Berbeda dengan Liana, gadis itu sama sekali tidak keluar kamar. Sibuk mewarnai di kamarnya. Gerimis diam-diam mengintip di celah-celah daun jendela yang masih tertutup rapat. Sepertinya gadis itu benar-benar merindukan gerimisnya.
“Nanti, sebelum senja matang, aku akan turun,” janjinya.
***
Tepat sebelum senja benar-benar berubah matang, langit tetap terlihat cerah, tanpa ada awan tebal abu-abu dan angin kencang. Seperti sore pada musim kemarau. Burung-burung bergerombol untuk kembali pulang ke rumahnya masing-masing. Tidak ada tanda-tanda akan turun hujan. Tapi siapa yang menyangka gerimis tiba-tiba memecah ketenangan demi menuntaskan janji  pada gadis kecil yang sama sekali belum dikenalnya.
Wajah yang datar seketika melukis senyum. Ia berlari ke luar rumah, Liana menemukan kebahagiannya.

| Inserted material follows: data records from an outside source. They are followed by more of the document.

(* ===== verification/RequestFacts.v ===== *)
(** Requests settle, at the latest when their timer fires, and the token for the
    registry of images is sent to that registry only. *)
From S2P Require Import Prelude JsValue Async Requests.
From stdpp Require Import relations.
#[local] Open Scope string_scope.
Import Requests.

Section Settling.
Context (platform : Platform) {A : Type} (onResponse : Z -> option string -> option (outcome A)) (onEnd : string -> outcome A) (timeout : Z).

(** A request whose timer does not run has settled. *)
Definition Timed (q : Request A) : Prop := armed q = true \/ is_Some (settled q).

Lemma settle_some o (q : Request A) : is_Some (settled (settle o q)).
Proof. unfold settle. destruct (settled q) eqn:E; [by rewrite E|by eexists]. Qed.

Lemma step_timed q e : Timed q -> Timed (step platform onResponse onEnd timeout q e).
Proof.
  intros [Ha|Hs]; destruct e as [|st l|c| |e]; cbn [step]; repeat case_match; try (right; apply settle_some); try (by left); by right.
Qed.

Lemma step_stable q e o : settled q = Some o -> settled (step platform onResponse onEnd timeout q e) = Some o.
Proof. intros H. destruct e as [|st l|c| |e]; cbn [step]; repeat case_match; unfold settle, clearTimeout; cbn; rewrite ?H; done. Qed.

Lemma exchange_timed es : Timed (exchange platform onResponse onEnd timeout es).
Proof.
  unfold exchange. assert (forall q, Timed q -> Timed (foldl (step platform onResponse onEnd timeout) q es)) as H.
  { induction es as [|e es IH]; intros q Hq; [done|]. cbn [foldl]. apply IH. by apply step_timed. }
  apply H. by left.
Qed.

Lemma exchange_stable es es' o : settled (exchange platform onResponse onEnd timeout es) = Some o -> settled (exchange platform onResponse onEnd timeout (es ++ es')%list) = Some o.
Proof.
  unfold exchange. rewrite foldl_app. generalize (foldl (step platform onResponse onEnd timeout) begun es). induction es' as [|e es' IH]; intros q H; [done|].
  cbn [foldl]. apply IH. by apply step_stable.
Qed.

(** A request settles: whatever the network does before the timer fires, it has a
    result afterwards, and a result is final. *)
Theorem request_settles es : exists o, forall later,
  settled (exchange platform onResponse onEnd timeout (es ++ TimedOut :: later)%list) = Some o.
Proof.
  assert (is_Some (settled (exchange platform onResponse onEnd timeout (es ++ [TimedOut])%list))) as [o Ho].
  { unfold exchange. rewrite foldl_app. cbn [foldl step]. pose proof (exchange_timed es) as [H|H]; unfold exchange in H.
    - rewrite H. apply settle_some.
    - case_match; [apply settle_some|done]. }
  exists o. intros later. change (TimedOut :: later) with ([TimedOut] ++ later)%list. rewrite app_assoc. by apply exchange_stable.
Qed.

(** A response that is accepted and read to its end. *)
Lemma exchange_body st l chunks later : onResponse st l = None ->
  settled (exchange platform onResponse onEnd timeout (Response st l :: map Data chunks ++ Ended :: later)%list) = Some (onEnd (foldl String.append "" chunks)).
Proof.
  intros Hr. change (Response st l :: map Data chunks ++ Ended :: later)%list with ([Response st l] ++ map Data chunks ++ [Ended] ++ later)%list.
  rewrite 2 app_assoc. apply exchange_stable. unfold exchange. rewrite <- app_assoc. cbn [app foldl step]. rewrite Hr. rewrite foldl_app.
  assert (forall d, foldl (step platform onResponse onEnd timeout) (mkRequest None true (Some d)) (map Data chunks) = mkRequest None true (Some (foldl String.append d chunks))) as ->; [|done].
  induction chunks as [|c chunks IH]; intros d; [done|]. cbn [map foldl step settled armed received]. apply IH.
Qed.
End Settling.

(** The version of a package: if the registry answers with success, the result is
    the version that its answer gives to the tag, and an error if the answer is no JSON
    or has no such tag, whatever happens afterwards. *)
Theorem npm_version_exact (platform : Platform) (packageName tag : string) (timeout : Z) (l : option string) (chunks : list string) (later : list Event) :
  settled (getNpmPackageVersion platform packageName tag timeout (Response 200 l :: map Data chunks ++ Ended :: later)%list) =
    Some match parse platform (foldl String.append "" chunks) with
         | Some (Obj fields) =>
             let version := optProp (getField "dist-tags" fields) tag in
             if truthy version then Resolved version
             else Rejected (Error (js ("Tag " ++ quoted tag ++ " not found for package " ++ quoted packageName)))
         | Some ((Undefined | Null)) => unparsed platform TypeError
         | Some _ => Rejected (Error (js ("Tag " ++ quoted tag ++ " not found for package " ++ quoted packageName)))
         | None => unparsed platform SyntaxError
         end.
Proof.
  unfold getNpmPackageVersion. rewrite exchange_body by done. unfold taggedVersion. destruct (parse platform _) as [[]|]; done.
Qed.

(** ** The token *)

Section Token.
Context (platform : Platform) (network : nat -> string -> option Headers -> list Event).

Definition registryHost : string := "registry-1.docker.io".

(** A request may carry an authorization only to the registry. *)
Definition Discreet (r : string * option Headers) : Prop :=
  authorized (snd r) = true -> isHttps platform (fst r) = true /\ host platform (fst r) = Some registryHost.
Definition AllDiscreet (w : World) : Prop := Forall Discreet (sent w).

(** [https.get] parses a url that it accepts. *)
Context (https_parsed : forall u, isHttps platform u = true -> is_Some (host platform u)).
Context (registry_host : forall p, host platform (registry p) = Some registryHost).

(** What a request may be made with. *)
Definition Cleared (url : string) (headers : option Headers) : Prop :=
  authorized headers = true -> isHttps platform url = true -> host platform url = Some registryHost.

Lemma header_without h : header "Authorization" (withoutAuthorization h) = None.
Proof.
  induction h as [|[k v] h IH]; [done|]. unfold withoutAuthorization in *. cbn. case_decide as E; [|done]. cbn in E |- *. by rewrite bool_decide_eq_false_2.
Qed.

Lemma cleared_redirected u u' h : isHttps platform u = true -> Cleared u h -> Cleared u' (redirectedHeaders platform u u' h).
Proof.
  intros Hu Hc. unfold redirectedHeaders. destruct (https_parsed u Hu) as [f Hf]. rewrite Hf. destruct (host platform u') as [t|] eqn:Ht.
  - case_bool_decide as E; cbn [negb andb].
    + intros Ha _. rewrite Ht, <- E, <- Hf. by apply Hc.
    + destruct (authorized h) eqn:Ea; [|by intros Ha; rewrite Ha in Ea]. destruct h as [h|]; [|done]. unfold Cleared, authorized. cbn [fmap option_fmap option_map]. by rewrite header_without.
  - intros _ Hh. destruct (https_parsed u' Hh) as [x Hx]. congruence.
Qed.

Lemma settled_follow u h t es u' h' : settled (exchange platform (onJsonResponse platform u h) (onJsonEnd platform) t es) = Some (Resolved (Follow u' h')) ->
  h' = redirectedHeaders platform u u' h.
Proof.
  set (P := fun q : Request Reply => forall u' h', settled q = Some (Resolved (Follow u' h')) -> h' = redirectedHeaders platform u u' h).
  assert (forall q o, P q -> (forall u' h', o = Resolved (Follow u' h') -> h' = redirectedHeaders platform u u' h) -> P (settle o q)) as Hset.
  { intros q o Hq Ho u1 h1. unfold settle. destruct (settled q) eqn:E; [intros H; apply Hq; congruence|]. cbn. intros [= ->]. by apply Ho. }
  assert (forall q, P q -> P (clearTimeout q)) as Hclear by (intros q Hq; exact Hq).
  assert (forall q e, P q -> P (step platform (onJsonResponse platform u h) (onJsonEnd platform) t q e)) as Hstep.
  { intros q e Hq. destruct e as [|st l|c| |e]; cbn [step].
    - destruct (armed q); [|done]. apply Hset; [by apply Hclear|done].
    - unfold onJsonResponse. repeat case_match; simplify_eq; try exact Hq; apply Hset; try (by apply Hclear); try done. by intros u1 h1 [= <- <-].
    - exact Hq.
    - destruct (received q); [|done]. apply Hset; [by apply Hclear|]. unfold onJsonEnd. by case_match.
    - apply Hset; [by apply Hclear|done]. }
  unfold exchange. assert (P begun) as H0 by done. revert H0. generalize (@begun Reply). induction es as [|e es IH]; intros q Hq; [apply Hq|]. cbn [foldl]. apply IH, Hstep, Hq.
Qed.

Lemma json_discreet n : forall u h t, Cleared u h -> keeps AllDiscreet (httpsGetJson platform network n u h t).
Proof.
  induction n as [|n IH]; intros u h t Hc; [done|]. cbn [httpsGetJson]. destruct (isHttps platform u) eqn:Hu; [|done]. cbn [negb].
  intros w Hw. split.
  - intros w' Hw'. apply Forall_app. split; [done|]. apply Forall_singleton. intros Ha. split; [done|]. by apply Hc.
  - cbn -[exchange]. destruct (settled _) as [[[v|u' h']|e|e]|] eqn:E; try done.
    apply IH. apply settled_follow in E as ->. by apply cleared_redirected.
Qed.

Lemma registry_cleared p h : Cleared (registry p) h.
Proof. intros _ _. apply registry_host. Qed.

Lemma docker_discreet n owner repo tag t : keeps AllDiscreet (getDockerVersion platform network n owner repo tag t).
Proof.
  unfold getDockerVersion. destruct (_ || _); [done|]. apply keeps_catch; [|done]. unfold dockerVersion.
  apply keeps_bind; [by apply json_discreet|]. intros tok. apply keeps_bind; [apply keeps_liftRes|]. intros token. destruct (negb _); [done|].
  apply keeps_bind; [apply json_discreet, registry_cleared|]. intros manifest. apply keeps_bind; [unfold platformManifest|].
  - apply keeps_bind; [apply keeps_liftRes|]. intros config. apply keeps_bind; [apply keeps_liftRes|]. intros manifests. destruct (_ && _); [|done].
    apply keeps_bind; [apply keeps_liftRes|]. intros digest. destruct (negb _); [done|]. apply keeps_bind; [apply json_discreet, registry_cleared|done].
  - intros [m|]; [|done]. apply keeps_bind; [apply keeps_liftRes|]. intros config. destruct (negb _); [done|].
    apply keeps_bind; [apply json_discreet, registry_cleared|]. intros c. apply keeps_liftRes.
Qed.
End Token.

(** C26: the token stays with the registry: however the servers redirect the requests of
    any number of concurrent checks, a request that carries an authorization goes over
    https to the registry of images. *)
Theorem token_stays (platform : Platform) (network : nat -> string -> option Headers -> list Event)
    (https_parsed : forall u, isHttps platform u = true -> is_Some (host platform u))
    (registry_host : forall p, host platform (registry p) = Some registryHost)
    (redirections : nat) (timeout : Z) (images : list (string * string * string)) (w : World) (pool : list (async World value)) :
  rtc turn (mkWorld [] None, map (fun i => getDockerVersion platform network redirections (fst (fst i)) (snd (fst i)) (snd i) timeout) images) (w, pool) ->
  forall url headers, (url, headers) ∈ sent w -> authorized headers = true ->
  isHttps platform url = true /\ host platform url = Some "registry-1.docker.io".
Proof.
  intros Ht url headers Hin. eapply (keeps_turns (AllDiscreet platform)) in Ht as [Hw _].
  - unfold AllDiscreet in Hw. rewrite Forall_forall in Hw. exact (Hw _ Hin).
  - apply Forall_forall. intros m (i & -> & _)%list_elem_of_fmap. by apply docker_discreet.
  - constructor.
Qed.

(** ** Examples *)

Fixpoint untilSlash (s : string) : string := match s with EmptyString => "" | String c s => if charIs 47 c then "" else String c (untilSlash s) end.
Definition sampleHost (u : string) : option string := if strPrefix "https://" u then Some (untilSlash (strDrop 8 u)) else None.
Definition sampleParse (s : string) : option value :=
  if bool_decide (s = "T") then Some (Obj [("token", Str "0123456789")])
  else if bool_decide (s = "M") then Some (Obj [("config", Obj [("digest", Str "sha256:abcdef")])])
  else if bool_decide (s = "C") then Some (Obj [("config", Obj [("Labels", Obj [("org.opencontainers.image.version", Str "3.2.1")])])])
  else None.
Definition samplePlatform : Platform := mkPlatform sampleParse (fun _ => "") (fun l _ => Some l) sampleHost (strPrefix "https://").

(** The registry redirects to another host for the configuration. *)
Definition sampleNetwork (n : nat) (url : string) (h : option Headers) : list Event :=
  if strIncludes url "/blobs/" then [Response 307 (Some "https://cdn.example.com/c")]
  else [Response 200 None; Data (if strIncludes url "auth.docker.io" then "T" else if strIncludes url "/manifests/" then "M" else "C"); Ended].
Definition sampleCheck : async World value := getDockerVersion samplePlatform sampleNetwork 5 "luligu" "matterbridge" "latest" 5000.

Lemma token_stays_witness :
  let r := run sampleCheck (mkWorld [] None) in
  snd r = Ok (Str "3.2.1") /\ map (fun x => (sampleHost (fst x), authorized (snd x))) (sent (fst r)) =
    [(Some "auth.docker.io", false); (Some "registry-1.docker.io", true); (Some "registry-1.docker.io", true); (Some "cdn.example.com", false)] /\
  forall url headers, (url, headers) ∈ sent (fst r) -> authorized headers = true -> sampleHost url = Some "registry-1.docker.io".
Proof.
  intros r. split; [by vm_compute|]. split; [by vm_compute|]. intros url headers Hin Ha.
  refine (proj2 (token_stays samplePlatform sampleNetwork _ _ 5 5000 [("luligu", "matterbridge", "latest")] (fst r) [finished (snd r)] _ url headers Hin Ha)).
  - intros u Hu. cbn [isHttps host samplePlatform] in Hu |- *. unfold sampleHost. rewrite Hu. by eexists.
  - reflexivity.
  - apply (run_turns sampleCheck _ _ _ [] []). apply surjective_pairing.
Defined.

(** A redirection to a place that is no url is an exception in a listener: the check
    does not end with a result. *)
Theorem malformed_redirection_uncaught :
  let platform := mkPlatform sampleParse (fun _ => "") (fun _ _ => None) sampleHost (strPrefix "https://") in
  uncaught (fst (run (getDockerVersion platform (fun _ _ _ => [Response 302 (Some "https://")]) 5 "luligu" "matterbridge" "latest" 5000) (mkWorld [] None))) = Some TypeError.
Proof. by vm_compute. Qed.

“Aku benar, kau pasti datang.”
“Maaf, sedikit terlambat,” kata gerimis
“Mari berkenalan, namaku Liana, Kau gerimis kan? Aku sudah lama menunggumu.”
“Terima kasih sudah menunggu, Lia.”
“Kita berteman,” ucapnya bersemangat. Gerimis menjawabnya hanya dengan senyuman.
“Aku suka kau datang sendirian. Kita bisa menghabiskan banyak waktu untuk bercerita dan bercanda. Aku rindu nenek, kau yang mengobatinya ketika aku sedang ingin bertemu dengannya.”
Liana bercerita banyak hal, dari rindunya pada sang nenek, sekolahnya yang membosankan, teman-temannya yang baik, pamannya yang menyebalkan sampai makanan favoritnya. Semua menjadi pembahasan yang renyah. Gerimis yang ketus dan tertutup itu pelan-pelan mulai tertawa, bercanda dan bercerita tentang pekerjaannya untuk turun di musim penghujan, berbagi pengalaman di berbagai tempat selama dia diciptakan sebagai gerimis.
Matahari akan segera berpamitan, warnanya semakin kemerahan, separuhnya sudah terlipat di ujung singgasana barat, menyisakan setengah lingkaran.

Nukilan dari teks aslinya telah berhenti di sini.